● **Collected data entries**:
* * * * * * *

(** [str(n)], the formatting an f-string applies to an integer field:
    the decimal numeral, with a leading minus sign when negative. *)
Definition str (n : Z) : string := NilZero.string_of_int (Z.to_int n).

(** One pass through the body of [while True:], entered with counter
    [count]; it hands the updated counter to the next pass. *)
Definition loop_body (count : Z) : itree pyE Z :=
  let count := count + 1 in
  (if count mod 8 =? 0 then
     print "❌ ImportError: No module named 'requests'" stderr
   else if count mod 12 =? 0 then
     print "✅ Database connection successful" stdout
   else if count mod 5 =? 0 then
     r <- randint 1 100 ;;
     print ("📊 Processing data batch " ++ str r) stdout
   else
     print ("[INFO] Application running - iteration " ++ str count) stdout) ;;
  sleep 3 ;;
  Ret count.

(** [while True:] has no [break]: every pass asks for another one. *)
Definition again (count : Z) : itree pyE (Z + unit) :=
  count' <- loop_body count ;; Ret (inl count').

Definition main_loop (count : Z) : itree pyE unit :=
  ITree.iter again count.

(** The whole module; returning would be the script reaching its end. *)
Definition app : itree pyE unit :=
  print "🐍 Starting Python application..." stdout ;;
  print "📁 Project: test-python" stdout ;;
  main_loop 0.

(** ** The environment *)

(** What an observer of the process sees. *)
Inductive obs : Set :=
| Wrote (file : stream) (text : string)
| Drew (a b r : Z)
| Slept (secs : Z).

Definition newline : string := String (ascii_of_nat 10) EmptyString.

(** [print] writes its argument and a line end to the stream;
    [randint a b] is observed together with the number it drew. *)
Definition py_occurs (T : Type) (e : pyE T) : T -> obs :=
  match e in pyE T return T -> obs with
  | Print s file => fun _ => Wrote file (s ++ newline)
  | Randint a b => fun r => Drew a b r
  | Sleep secs => fun _ => Slept secs
  end.

(** [randint a b] answers with some [r] such that [a <= r <= b]; the other
    two calls answer [None] unconditionally. *)
Definition py_allowed (T : Type) (e : pyE T) : T -> Prop :=
  match e in pyE T return T -> Prop with
  | Print _ _ => fun _ => True
  | Randint a b => fun r => a <= r <= b
  | Sleep _ => fun _ => True
  end.

Arguments py_occurs {T} e _.
Arguments py_allowed {T} e _.

Abbreviation runs := (returns (@py_allowed) (@py_occurs)).
Abbreviation emits := (performs (@py_allowed) (@py_occurs)).

(** A deterministic run against a source [rnd] of raw random numbers, cut
    after [fuel] steps of the tree.  [randint a b] with [b < a] raises
    [ValueError], which ends the script. *)
Fixpoint exec {R} (fuel : nat) (rnd : nat -> Z) (i : nat) (t : itree pyE R)
  : list obs :=
  match fuel with
  | O => []
  | S fuel =>
      match observe t with
      | RetF _ => []
      | TauF u => exec fuel rnd i u
      | VisF e k =>
          match e in pyE T return (T -> itree pyE R) -> list obs with
          | Print s file => fun k =>
              py_occurs (Print s file) tt :: exec fuel rnd i (k tt)
          | Randint a b => fun k =>
              if a <=? b then
                let r := a + rnd i mod (b - a + 1) in
                py_occurs (Randint a b) r :: exec fuel rnd (S i) (k r)
              else []
          | Sleep secs => fun k =>
              py_occurs (Sleep secs) tt :: exec fuel rnd i (k tt)
          end k
      end
  end.

(** The lines written, in order, each with its stream. *)
Fixpoint writes (tr : list obs) : list (stream * string) :=
  match tr with
  | [] => []
  | Wrote file text :: tr => (file, text) :: writes tr
  | _ :: tr => writes tr
  end.

(** The numbers drawn from the random generator, in order. *)
Fixpoint draws (tr : list obs) : list Z :=
  match tr with
  | [] => []
  | Drew _ _ r :: tr => r :: draws tr
  | _ :: tr => draws tr
  end.

(** ** The loop *)

(** [passes c k tr c']: [k] consecutive passes, the first one entered with
    counter [c], perform [tr] and hand counter [c'] to the next pass. *)
Inductive passes : Z -> nat -> list obs -> Z -> Prop :=
| passes_O c :
    passes c 0 [] c
| passes_S c k tr c' tr' c'' :
    passes c k tr c' -> runs (loop_body c') tr' c'' ->
    passes c (S k) (tr ++ tr') c''.

Definition prefix_of {A} (t tr : list A) : Prop :=
  exists rest, tr = t ++ rest.

(** ** The whole script *)

(** What lines 6 and 7 of the script print before the loop is entered. *)
Definition banner : list obs :=
  [Wrote stdout ("🐍 Starting Python application..." ++ newline);
   Wrote stdout ("📁 Project: test-python" ++ newline)].

(** ** Lines and numerals *)

(** The number of line ends in a text. *)
Fixpoint line_ends (s : string) : nat :=
  match s with
  | EmptyString => 0
  | String a s => (if Ascii.eqb a (ascii_of_nat 10) then 1 else 0) + line_ends s
  end.

(** [int(s)] on a decimal numeral. *)
Definition int (s : string) : option Z :=
  option_map Z.of_int (NilZero.int_of_string s).

(** ** Time *)

(** The least time a call takes: [time.sleep(secs)] suspends the thread
    for at least [secs] seconds; the other calls may return at once. *)
Definition least_duration (o : obs) : Q :=
  match o with
  | Slept secs => inject_Z secs
  | _ => 0%Q
  end.

(** [clocked now tr ts]: the run [tr] starts at time [now] and [ts] lists,
    for each of its calls, the reading of a monotonic clock (in seconds)
    when the call returned. *)
Fixpoint clocked (now : Q) (tr : list obs) (ts : list Q) : Prop :=
  match tr, ts with
  | [], [] => True
  | o :: tr, t :: ts =>
      (now <= t /\ now + least_duration o <= t)%Q /\ clocked t tr ts
  | _, _ => False
  end.

(** The clock readings of the lines written. *)
Fixpoint write_times (tr : list obs) (ts : list Q) : list Q :=
  match tr, ts with
  | Wrote _ _ :: tr, t :: ts => t :: write_times tr ts
  | _ :: tr, _ :: ts => write_times tr ts
  | _, _ => []
  end.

* * * * * * *

● **Exercise objective**:
Which lines run from the one holding "match e in pyE T return T -> Prop with" through the one holding "(** A deterministic" in the records above? Repeat them exactly, both included, and nothing more.

● **Solution to the exercise**:
  match e in pyE T return T -> Prop with
  | Print _ _ => fun _ => True
  | Randint a b => fun r => a <= r <= b
  | Sleep _ => fun _ => True
  end.

Arguments py_occurs {T} e _.
Arguments py_allowed {T} e _.

Abbreviation runs := (returns (@py_allowed) (@py_occurs)).
Abbreviation emits := (performs (@py_allowed) (@py_occurs)).

(** A deterministic run against a source [rnd] of raw random numbers, cut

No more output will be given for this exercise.